I still used the barn in Headington for my experiments and, in the quiet of the evening, the coroner’s two servants would bring me the corpses-or, on occasions, the parts of the corpses-which the coroner had viewed that day. They waited while I worked on them through the night, and then returned them to the coroner’s office in Clarendon Street. I paid them liberally-a guinea each-for every visit. I do believe that the English will do anything for money.
I made some startling discoveries in the course of this work. I found a method of passing electricity through the entire human frame so that it seemed to tremble and to quiver. I was also able to transmit an electrical current through the spine of one child that prompted the eyes to open and the mouth to part. I had hoped for some sounds to be manifested by the vocal cords, but in that I was disappointed. Mr. Franklin had already suggested that electricity might be used to revive the heart, in patients just expired, and I had no reason to doubt him. Green shoots can spring from a blasted tree. I remembered the case in Geneva, some years before, when a young girl was pronounced dead after falling from a first-storey window; yet she had been restored to life by the use of the electrical vessel known as the Leyden jar.

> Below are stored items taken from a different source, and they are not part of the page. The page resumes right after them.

(* ===== verification/IdnLink.v ===== *)
(** * From an IDN stream to the receiver's parser

    The composition of [IdnStream] and [Receiver]: the datagrams a stream sends,
    delivered to the receiver's parser, decode to the points written, in order.
    [Receivable] is what the two sides agree on for a point type. *)

From stdpp Require Import gmap.
From S2P Require Import Prelude Floats Point Bytes IdnProtocol IdnTypes IdnStream Receiver.

#[local] Open Scope Z_scope.

(** ** What the two sides agree on *)
Section receivable.
Context `{ByteOrder}.

Class Receivable (P : Type) `{PointLaws P} := {
  stream_format : PointFormat;
  sample_format : SampleFormat;
  received : P -> ReceivedPoint;
  receivable_stream_size : size_bytes stream_format = SIZE_BYTES P;
  receivable_sample_size : sample_size sample_format = SIZE_BYTES P;
  receivable_descriptors : classify_format (descriptors stream_format) = Some sample_format;
  receivable_sample p rest :
    wire_wf p -> read_sample sample_format (write_to_bytes p ++ rest) = IoOk (received p, rest);
}.
Arguments stream_format P {_ _ _}.
Arguments sample_format P {_ _ _}.

Definition received_xyrgbi (p : PointXyrgbi) : ReceivedPoint :=
  mkReceived (normalize_i16_coordinate (px_x p)) (normalize_i16_coordinate (px_y p))
    (F32.mul (of_u8 (px_r p)) (of_u8 (px_i p))) (F32.mul (of_u8 (px_g p)) (of_u8 (px_i p)))
    (F32.mul (of_u8 (px_b p)) (of_u8 (px_i p))).

Definition received_high_res (p : PointXyrgbHighRes) : ReceivedPoint :=
  mkReceived (normalize_i16_coordinate (hp_x p)) (normalize_i16_coordinate (hp_y p))
    (of_u16 (hp_r p)) (of_u16 (hp_g p)) (of_u16 (hp_b p)).

Definition received_extended (p : PointExtended) : ReceivedPoint :=
  mkReceived (normalize_i16_coordinate (xp_x p)) (normalize_i16_coordinate (xp_y p))
    (F32.mul (of_u16 (xp_r p)) (of_u16 (xp_i p))) (F32.mul (of_u16 (xp_g p)) (of_u16 (xp_i p)))
    (F32.mul (of_u16 (xp_b p)) (of_u16 (xp_i p))).

(** Read a sample back field by field. *)
Ltac sample_back :=
  cbv [write_to_bytes PointXyrgbi_write PointXyrgbHighRes_write PointExtended_write read_sample read_colors]; cbn; read_fields; reflexivity.

#[export] Instance PointXyrgbi_receivable : Receivable PointXyrgbi.
Proof.
  refine {| stream_format := Xyrgbi; sample_format := FmtXyrgbi; received := received_xyrgbi |}; [done..|].
  intros [] rest (? & ? & ? & ? & ? & ?). cbn in *. sample_back.
Defined.

#[export] Instance PointXyrgbHighRes_receivable : Receivable PointXyrgbHighRes.
Proof.
  refine {| stream_format := XyrgbHighRes; sample_format := FmtXyrgbHighRes; received := received_high_res |}; [done..|].
  intros [] rest (? & ? & ? & ? & ?). cbn in *. sample_back.
Defined.

#[export] Instance PointExtended_receivable : Receivable PointExtended.
Proof.
  refine {| stream_format := Extended; sample_format := FmtExtended; received := received_extended |}; [done..|].
  intros [] rest (? & ? & ? & ? & ? & ? & ? & ? & ? & ?). cbn in *. sample_back.
Defined.

(** ** Parsing what was written *)

Lemma read_u16_be_cons a b rest : read_u16_be (a :: b :: rest) = IoOk (be_value [a; b], rest).
Proof. unfold read_u16_be, read_uint_be. rewrite read_be_spec. by rewrite decide_True by (simpl; lia). Qed.

Lemma read_descriptors_write ds rest :
  Forall (fun d => 0 <= d < 2 ^ 16) ds ->
  read_descriptors (length ds) (mjoin ((fun d => [Z.shiftr d 8; wrapu 8 d]) <$> ds) ++ rest) = IoOk (ds, rest).
Proof.
  induction 1 as [|d ds Hd _ IH]; [done|]. cbn [length read_descriptors]. rewrite fmap_cons.
  change (mjoin (?x :: ?xs)) with (x ++ mjoin xs). cbn [app].
  unfold mbind, reader_bind. rewrite read_u16_be_cons. cbv beta iota. rewrite IH. cbv beta iota. unfold mret, reader_ret.
  do 3 f_equal. unfold be_value, wrapu. cbn. rewrite Z.shiftr_div_pow2 by lia. Z.to_euclidean_division_equations; lia.
Qed.
(* ===== verification/SimTools.v ===== *)
(** * The simulator programs

    Models what the simulators under [src/tools/] compute besides drawing: of
    [idn-simulator], the adapter of [protocol_handler.rs], the timestamp unwrapping and
    the frame assembly of [timing.rs], the behaviour of [server.rs] with the settings it
    reads and its choice of a port, and the line of [persistence_buffer.rs]; of
    [etherdream-simulator], the history of [sim.rs].  The frame assembly is composed
    with the IDN stream and the receiver's parser. *)

From stdpp Require Import gmap.
From S2P Require Import Prelude Floats Point Bytes Utf8 IdnProtocol IdnTypes IdnStream Receiver IdnLink IdnServer.

#[local] Open Scope Z_scope.

(** ** Chunks for the screen *)

Record RenderPoint := mkRender {
  rn_x : F32.t;
  rn_y : F32.t;
  rn_r : F32.t;
  rn_g : F32.t;
  rn_b : F32.t;
  rn_intensity : F32.t;
}.

Definition render_point (p : ReceivedPoint) : RenderPoint := mkRender (rp_x p) (rp_y p) (rp_r p) (rp_g p) (rp_b p) (F32.of_int 1).

(** The tool's [ParsedChunk]. *)
Record ScreenChunk := mkScreen {
  sk_chunk_type : ChunkType;
  sk_is_last_fragment : bool;
  sk_timestamp_us_u32 : Z;
  sk_duration_us : Z;
  sk_points : list RenderPoint;
}.

Definition parsed_chunk_from_received (c : ParsedChunk) : ScreenChunk :=
  mkScreen (pc_chunk_type c) (pc_is_last_fragment c) (pc_timestamp_us_u32 c) (pc_duration_us c) (render_point <$> pc_points c).
(* ===== verification/Discovery.v ===== *)
(** * Device discovery

    Models [src/src/discovery.rs], the device filter and default capabilities of
    [src/src/device.rs], the opened [Dac] of [src/src/stream/mod.rs] with its
    [ReconnectTarget], and the crate's entry points in [src/src/lib.rs].  A
    discoverer is a trait object: the registry is a list of values of one type
    with the operations of the class [Discoverer], whose connect data are opaque.
    A Rust [String] is its UTF-8 bytes, so an identifier is a [string]; free-form
    names that are cut at characters are [str]. *)

From Stdlib Require Import Ascii.
From stdpp Require Import gmap countable strings.
From S2P Require Import Prelude Floats Point Presentation Session Backend Utf8 IdnTypes LaserCube.

#[local] Open Scope Z_scope.
#[local] Open Scope rust_scope.

(** ** The device filter *)

#[export] Instance DacType_eq_dec : EqDecision DacType.
Proof. solve_decision. Defined.

#[export] Instance DacType_countable : Countable DacType.
Proof.
  refine (inj_countable'
    (fun t => match t with Helios => inl 0%nat | EtherDream => inl 1%nat | Idn => inl 2%nat | LaserCubeNetwork => inl 3%nat
      | LaserCubeUsb => inl 4%nat | Oscilloscope => inl 5%nat | Avb => inl 6%nat | Custom n => inr n end)
    (fun s => match s with inl 0%nat => Helios | inl 1%nat => EtherDream | inl 2%nat => Idn | inl 3%nat => LaserCubeNetwork
      | inl 4%nat => LaserCubeUsb | inl 5%nat => Oscilloscope | inl _ => Avb | inr n => Custom n end) _).
  by intros [].
Defined.

(** [DacType::all] with every feature. *)
Definition all_types : list DacType := [Helios; EtherDream; Idn; LaserCubeNetwork; LaserCubeUsb; Avb; Oscilloscope].

Definition EnabledDacTypes : Type := gset DacType.

Definition enabled_all : EnabledDacTypes := list_to_set all_types.

Definition enabled_none : EnabledDacTypes := ∅.
Lemma advance_passed t m : model_ok m -> steady m -> t < 2 ^ 61 -> passed t m (advance_to t m).
Proof.
  intros Hm Hs Ht. destruct (Z.le_gt_cases t (m_now m)) as [Hn|Hn].
  { assert (Hid : advance_to t m = m) by (unfold advance_to; by destruct (Z.leb_spec t (m_now m)); [|lia]). rewrite Hid.
    split; [done|apply evolves_refl|lia|done..|]. intros Hp. right. rewrite Z.max_l by lia. cbn. rewrite Z.add_0_r. split_and!; done || lia. }
  destruct (Z.eq_dec (m_playback m) PLAYBACK_PLAYING) as [Hp|Hp].
  - rewrite advance_playing by done. pose proof (play_loop_drains (S (length (m_ring m))) t m (st_queue _ Hs) Hp ltac:(lia)) as Hd. cbv zeta in Hd.
    destruct (due_elapsed t m Hm Hp Hs ltac:(lia)) as [Hdrain Hdue]. destruct (st_pace _ Hs Hp) as [Hst _].
    set (m' := play_loop (S (length (m_ring m))) t m) in *. clearbody m'. destruct Hd as (Hq & Ha & Ho & Hl & Hcase).
    assert (Hnow : m_now (set_now t m') = Z.max t (m_now m)) by (model_fields; lia).
    destruct Hcase as [[Hr Hi]|(Hr & Hk & Hpl & Hss & Hsr & Hsp)].
    + split; [|by apply evolves_same; auto|done|by intros; model_fields; congruence|done|by left]. split; model_fields; [done|]. by rewrite Hi.
    + split; [| |done|by intros; model_fields; congruence|done|].
      * split; model_fields; [done|]. intros _. rewrite due_set_now. split; [lia|].
        assert (Hde : due t m' = due t m) by (unfold due; by rewrite Hss, Hsr). rewrite Hde, Hsp. lia.
      * unfold evolves. split_and!; model_fields; [cbn; lia|done|]. rewrite app_nil_r. by eexists.
      * intros _. right. model_fields. split_and!; [done|done|]. rewrite Hr, length_drop, Z.max_r by lia. lia.
  - rewrite advance_not_playing by done. unfold end_warmup. model_fields. destruct Hs as [Hq Hpace].
    assert (Hcase : forall m', m_rate_queue m' = m_rate_queue m -> m_playback m' = m_playback m -> m_ring m' = m_ring m -> m_now m' = t ->
      m_accepted_total m' = m_accepted_total m -> m_overfull_writes m' = m_overfull_writes m -> (m_light_engine m = LIGHT_ENGINE_READY -> m_light_engine m' = LIGHT_ENGINE_READY) -> passed t m m').
    { intros m' H1 H2 H3 H4 H5 H6 H7. split; [split; [congruence|by rewrite H2]|by apply evolves_same; auto|lia|done|done|done]. }
    destruct (m_warmup_until m) as [u|]; [destruct (u <=? t)|]; by apply Hcase.
Qed.
Lemma poll_endpoints_heard n : forall i K b any s, book_ok is_ipv4 b -> book_of K b -> (i + n = length (sn_endpoints s))%nat ->
  let r := poll_endpoints n i b any s in
  book_of (fun a r => K a r \/ exists script p, script ∈ drop i (ep_reads <$> sn_endpoints s) /\ p ∈ take 1 script /\ answer (cut p) a r) r.1.1 /\
  ep_reads <$> sn_endpoints r.2 = take i (ep_reads <$> sn_endpoints s) ++ (tail <$> drop i (ep_reads <$> sn_endpoints s)) /\
  sn_unicast r.2 = sn_unicast s /\ sn_ticks r.2 = sn_ticks s /\ sn_now r.2 = sn_now s.
Proof.
  induction n as [|n IH]; intros i K b any s Hb Hh Hi; cbn [poll_endpoints].
  - rewrite drop_ge, take_ge by (rewrite length_fmap; lia). cbn. split; [|by rewrite app_nil_r].
    eapply book_of_iff; [|exact Hh]. intros a r. split; [by left|]. intros [?|(script & p & Hs & _)]; [done|by apply not_elem_of_nil in Hs].
  - rewrite scan_run_bind. unfold recv_endpoint. destruct (lookup_lt_is_Some_2 (sn_endpoints s) i ltac:(lia)) as [e He]. rewrite He. cbn [fst snd].
    pose proof (next_read (ep_reads e) K b Hb Hh) as Hn. set (p := match ep_reads e with p :: _ => cut p | [] => NoData end) in *.
    pose proof (take_poll_ok p b Hb) as Hb1. destruct (take_poll p b) as [b1 got]. cbn [fst snd] in *. set (s1 := mkScanner _ _ _ _ _ _ _ _).
    destruct (IH (S i) _ b1 (any || got) s1 Hb1 Hn) as (H1 & H2 & H3 & H4 & H5); [unfold s1; cbn; rewrite length_insert; lia|].
    assert (Hre : ep_reads <$> sn_endpoints s1 = <[i := tail (ep_reads e)]> (ep_reads <$> sn_endpoints s)) by (unfold s1; cbn; by rewrite list_fmap_insert).
    assert (Hl : (ep_reads <$> sn_endpoints s) !! i = Some (ep_reads e)) by (by rewrite list_lookup_fmap, He).
    assert (Hlt : (i < length (ep_reads <$> sn_endpoints s))%nat) by (by apply lookup_lt_Some in Hl).
    rewrite Hre in H1, H2. rewrite drop_insert_lt in H1 by lia. rewrite drop_insert_lt in H2 by lia.
    split; [|split; [|done]].
    + eapply book_of_iff; [|exact H1]. intros a r. rewrite (drop_S _ _ _ Hl). split.
      * intros [[?|(q & Hq & Ha)]|(script & q & Hs & Hq & Ha)]; [by left| |]; right.
        -- exists (ep_reads e), q. split; [apply list_elem_of_here|done].
        -- exists script, q. split; [by apply list_elem_of_further|done].
      * intros [?|(script & q & Hs & Hq & Ha)]; [by left; left|]. apply elem_of_cons in Hs as [->|Hs]; [left; right; by exists q|].
        right. by exists script, q.
    + rewrite H2, (drop_S _ _ _ Hl). rewrite (take_S_r _ _ (tail (ep_reads e))) by (by apply list_lookup_insert_eq).
      rewrite take_insert_ge by lia. rewrite <- app_assoc. done.
Qed.

Lemma heard_one n s s' a r : scripts s' = tail <$> scripts s ->
  heard_in (S n) s a r <-> heard_in 1 s a r \/ heard_in n s' a r.
Proof.
  intros He. unfold heard_in. rewrite He. split.
  - intros (script & p & Hs & Hp & Ha). destruct script as [|q script]; [by apply not_elem_of_nil in Hp|]. cbn [take] in Hp.
    apply elem_of_cons in Hp as [->|Hp]; [left|right].
    + exists (q :: script), q. split; [done|]. split; [by apply list_elem_of_singleton|done].
    + exists script, p. split; [|done]. apply list_elem_of_fmap. by exists (q :: script).
  - intros [(script & p & Hs & Hp & Ha)|(script & p & Hs & Hp & Ha)].
    + exists script, p. split; [done|]. split; [|done]. destruct script as [|q script]; [done|]. cbn [take] in *.
      apply list_elem_of_singleton in Hp as ->. apply list_elem_of_here.
    + apply list_elem_of_fmap in Hs as ([|q script'] & -> & Hs); [cbn in Hp; rewrite take_nil in Hp; by apply not_elem_of_nil in Hp|].
      exists (q :: script'), p. split; [done|]. split; [by apply list_elem_of_further|done].
Qed.

(** The rounds a scan can still take. *)
Definition rounds_left (start timeout : Z) (s : ServerScanner) : nat :=
  let rem := timeout - (sn_now s - start) in
  (pending s + if (0 <? rem)%Z then Z.to_nat (rem / 5000000 + 1) else 0)%nat.

Lemma rounds_left_later start timeout s s' : later s s' -> (rounds_left start timeout s' <= rounds_left start timeout s)%nat.
Proof.
  intros (H1 & H2 & _). unfold rounds_left.
  destruct (Z.ltb_spec 0 (timeout - (sn_now s' - start))), (Z.ltb_spec 0 (timeout - (sn_now s - start))); try lia.
  assert ((timeout - (sn_now s' - start)) / 5000000 <= (timeout - (sn_now s - start)) / 5000000) by (apply Z.div_le_mono; lia). lia.
Qed.

Lemma rounds_left_read start timeout s s' : later s s' -> (pending s' < pending s)%nat -> (rounds_left start timeout s' < rounds_left start timeout s)%nat.
Proof.
  intros (H1 & H2 & _) Hp. unfold rounds_left.
  destruct (Z.ltb_spec 0 (timeout - (sn_now s' - start))), (Z.ltb_spec 0 (timeout - (sn_now s - start))); try lia.
  assert ((timeout - (sn_now s' - start)) / 5000000 <= (timeout - (sn_now s - start)) / 5000000) by (apply Z.div_le_mono; lia). lia.
Qed.

Lemma rounds_left_sleep start timeout s s' : later s s' -> sn_now s - start < timeout -> sn_now s + 5000000 <= sn_now s' ->
  (rounds_left start timeout s' < rounds_left start timeout s)%nat.
Proof.
  intros (H1 & H2 & _) Hr Hs. unfold rounds_left.
  destruct (Z.ltb_spec 0 (timeout - (sn_now s - start))); [|lia].
  assert (0 <= (timeout - (sn_now s - start)) / 5000000) by (apply Z.div_pos; lia).
  destruct (Z.ltb_spec 0 (timeout - (sn_now s' - start))); [|lia].
  assert (0 <= (timeout - (sn_now s' - start)) / 5000000) by (apply Z.div_pos; lia).
  assert ((timeout - (sn_now s' - start)) / 5000000 + 1 <= (timeout - (sn_now s - start)) / 5000000).
  { rewrite <- Z.div_add by done. apply Z.div_le_mono; lia. }
  lia.
Qed.

Lemma sleep_advances d s : sn_now s + d <= sn_now (scan_sleep d s).2.
Proof. unfold scan_sleep. rewrite scan_run_bind. cbn. destruct (sn_ticks s); lia. Qed.

(** One round over all the sockets reads the next datagram of each. *)
Lemma round_heard K b s : book_ok is_ipv4 b -> book_of K b ->
  let r := poll_endpoints (length (sn_endpoints s)) 0 b false s in
  let u := recv_unicast r.2 in
  book_ok is_ipv4 (take_poll u.1 r.1.1).1 /\ book_of (fun a x => K a x \/ heard_in 1 s a x) (take_poll u.1 r.1.1).1 /\
  scripts u.2 = tail <$> scripts s /\ sn_ticks u.2 = sn_ticks s /\ sn_now u.2 = sn_now s.
Proof.
  intros Hb Hk r u. destruct (poll_endpoints_spec (length (sn_endpoints s)) 0 b false s Hb) as (_ & Hb1 & _).
  destruct (poll_endpoints_heard (length (sn_endpoints s)) 0 K b false s Hb Hk eq_refl) as (Hk1 & He & Hu & Ht & Hn). fold r in Hb1, Hk1, He, Hu, Ht, Hn.
  pose proof (next_read (sn_unicast r.2) _ _ Hb1 Hk1) as Hk2. split; [by apply take_poll_ok|]. split.
  - eapply book_of_iff; [|exact Hk2]. intros a x. rewrite Hu, drop_0. unfold heard_in, scripts. split.
    + intros [[?|(script & p & Hs & Hp)]|(p & Hp)]; [by left|right; exists script, p; split; [by apply list_elem_of_further|done]|].
      right. exists (sn_unicast s), p. split; [apply list_elem_of_here|done].
    + intros [?|(script & p & Hs & Hp)]; [by left; left|]. apply elem_of_cons in Hs as [->|Hs]; [right; by exists p|left; right; by exists script, p].
  - unfold u, scripts. cbn. rewrite He, drop_0, Hu. done.
Qed.

(** The loop ends, after [n] rounds: the book then holds what the first [n] reads
    of every socket told; and when only sleeping takes time, the rounds last for the
    whole timeout. *)
Lemma scan_loop_ends fuel : forall start timeout nb K b s, book_ok is_ipv4 b -> book_of K b -> (rounds_left start timeout s < fuel)%nat ->
  exists n b' s', scan_loop fuel start timeout nb b s = (Some b', s') /\ book_ok is_ipv4 b' /\
    book_of (fun a r => K a r \/ heard_in n s a r) b' /\ (sn_ticks s = [] -> start <= sn_now s -> timeout <= sn_now s - start + 5000000 * Z.of_nat n).
Proof.
  induction fuel as [|fuel IH]; intros start timeout nb K b s Hb Hk Hf; [lia|]. cbn [scan_loop]. rewrite scan_run_bind.
  pose proof (goes_on_since start s) as H1. pose proof (aside_since start s) as (A1 & _ & T1).
  assert (He : (since start s).1 = duration_since (sn_now (since start s).2) start) by (unfold since; rewrite scan_run_bind; done).
  destruct (since start s) as [e s1]. cbn [fst snd] in *. destruct (Z.leb_spec timeout e).
  { exists 0%nat, b, s1. split; [done|]. split; [done|]. split.
    - eapply book_of_iff; [|exact Hk]. intros a r. split; [by left|]. intros [?|(script & p & _ & Hp & _)]; [done|by apply not_elem_of_nil in Hp].
    - intros Ht Hle. destruct (T1 Ht) as [_ Hn]. unfold duration_since in He. lia. }
  rewrite scan_run_bind. pose proof (goes_on_burst start timeout nb _ goes_on_broadcast s1) as H2. pose proof (aside_burst start timeout nb s1) as (A2 & _ & T2).
  destruct (burst _ _ _ _ s1) as [n' s2]. cbn [fst snd] in *. rewrite scan_run_bind. cbn [fst snd]. rewrite scan_run_bind.
  destruct (poll_endpoints_spec (length (sn_endpoints s2)) 0 b false s2 Hb) as (H3 & Hb3 & Hg3).
  pose proof (round_heard K b s2 Hb Hk) as (Hb4 & Hk4 & A4 & T4 & N4).
  destruct (poll_endpoints _ 0 b false s2) as [[b3 any] s3]. cbn [fst snd] in *. rewrite scan_run_bind.
  destruct (goes_on_unicast s3) as [H4 Hg4]. destruct (recv_unicast s3) as [p s4]. cbn [fst snd] in *.
  destruct (take_poll p b3) as [b4 got] eqn:Ht. cbn [fst] in Hb4, Hk4. rewrite scan_run_bind.
  assert (H24 : later s1 s4) by (etransitivity; [exact H2|etransitivity; eassumption]).
  match goal with |- context[(if negb (any || got) then ?x else ?y) s4] => set (s5 := ((if negb (any || got) then x else y) s4).2) end.
  assert (H5 : later s4 s5) by (unfold s5; destruct (negb _); [apply goes_on_sleep; lia|apply goes_on_ret]).
  assert (A5 : scripts s5 = scripts s4 /\ (sn_ticks s4 = [] -> sn_ticks s5 = [] /\ sn_now s5 <= sn_now s4 + 5000000)).
  { unfold s5. destruct (negb _); [|split; [done|cbn; intros Hq; split; [done|lia]]]. unfold scan_sleep, clock. rewrite scan_run_bind. cbn.
    split; [done|]. intros ->. cbn. split; [done|lia]. }
  assert (H05 : later s s5) by (etransitivity; [exact H1|etransitivity; eassumption]).
  assert (Hlt : (rounds_left start timeout s5 < rounds_left start timeout s)%nat).
  { destruct (any || got) eqn:Hor.
    - assert (Hp : (pending s4 < pending s1)%nat).
      { destruct H2 as (_ & H2 & _), H3 as (_ & H3 & _), H4 as (_ & H4 & _). apply orb_true_iff in Hor as [-> | ->].
        - destruct (Hg3 eq_refl) as [|]; [done|]. lia.
        - destruct p; [|by injection Ht|by injection Ht]. cbn in Hg4. lia. }
      apply rounds_left_read; [done|]. destruct H1 as (_ & H1 & _), H5 as (_ & H5 & _). lia.
    - eapply Nat.lt_le_trans; [|apply (rounds_left_later start timeout s s1 H1)]. apply rounds_left_sleep; [by etransitivity| |].
      + unfold duration_since in He. lia.
      + unfold s5. cbn [negb]. pose proof (sleep_advances 5000000 s4). destruct H24 as (H24 & _). lia. }
  destruct (IH start timeout n' _ b4 s5 Hb4 Hk4 ltac:(lia)) as (n & b' & s' & Hrun & Hb' & Hk' & Hn). exists (S n), b', s'.
  split; [exact Hrun|]. split; [done|]. split.
  - eapply book_of_iff; [|exact Hk']. intros a r. rewrite (heard_one n s s5); [|destruct A5 as [-> _]; rewrite A4, A2, A1; done].
    assert (Heq : heard_in 1 s2 a r <-> heard_in 1 s a r) by (unfold heard_in; by rewrite A2, A1). tauto.
  - intros Hq Hle. destruct (T1 Hq) as [Hq1 N1], (T2 Hq1) as [Hq2 N2]. destruct A5 as [_ T5]. rewrite Hq2 in T4. destruct (T5 T4) as [Hq5 N5]. destruct H05 as (H05 & _). specialize (Hn Hq5 ltac:(lia)). lia.
Qed.
End ends.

The subjects sent to me by the coroner were generally too long gone for any hope of revival, although I nurtured a strange and wild hope when I was presented with an infant lately drowned in the Thames. I had read of drowned men being chafed or pummelled into life, and I believed that the body of an infant still contained the primal fire or the living principle. I drained the excess fluid from a small hole in the abdomen, and then placed the child on tin-foil as a good conductor. I then surrounded her with hermetically sealed jars, making up the Leyden device; there was a crack, as of summer thunder, and to my dismay the infant was dreadfully burned. But there was no life. I believe that I told the coroner that the burns were the discoloration attendant on drowning.
I could not remain in Oxford without arousing suspicion, even though I worked in the remotest corner of Headington. I had bribed the porters to ignore my nocturnal journeys, before the gates of the college were closed, and my return to my rooms after the gates had opened. They believed a woman to be in the case, and I chose not to disabuse them. But they would talk. When the Master called me into his study, for what he called a conversation, I suspected the worst. But I had already come to the conclusion that it was time for my departure. I would not obtain my degree; but with my father dead and an independent fortune bequeathed to me, I really had no need of the initials after my name.
The Master greeted me warmly enough, and we engaged in what the English call “chat.”
“Your tutor tells me that you are following the principles of natural science, Mr. Frankenstein.”
“That is my aim, sir.”
“Do they by chance lead you towards the mystic and the transcendental?”
“I do not understand you.”
“Is there a spiritual aspect?”
“I am a student of the brain and body, not of the soul.”
“This is a Christian university, Mr. Frankenstein. We must always consider the soul.”
He was a tall man, with bald head and pronounced side-whiskers; he offered me a glass of amontillado, which I accepted.
“Have you ever considered, sir, the growth of limbs?” I asked him.
“I beg your pardon?”
“There is some power that forms them in embryo. There is a seed which they contain within their own frame.”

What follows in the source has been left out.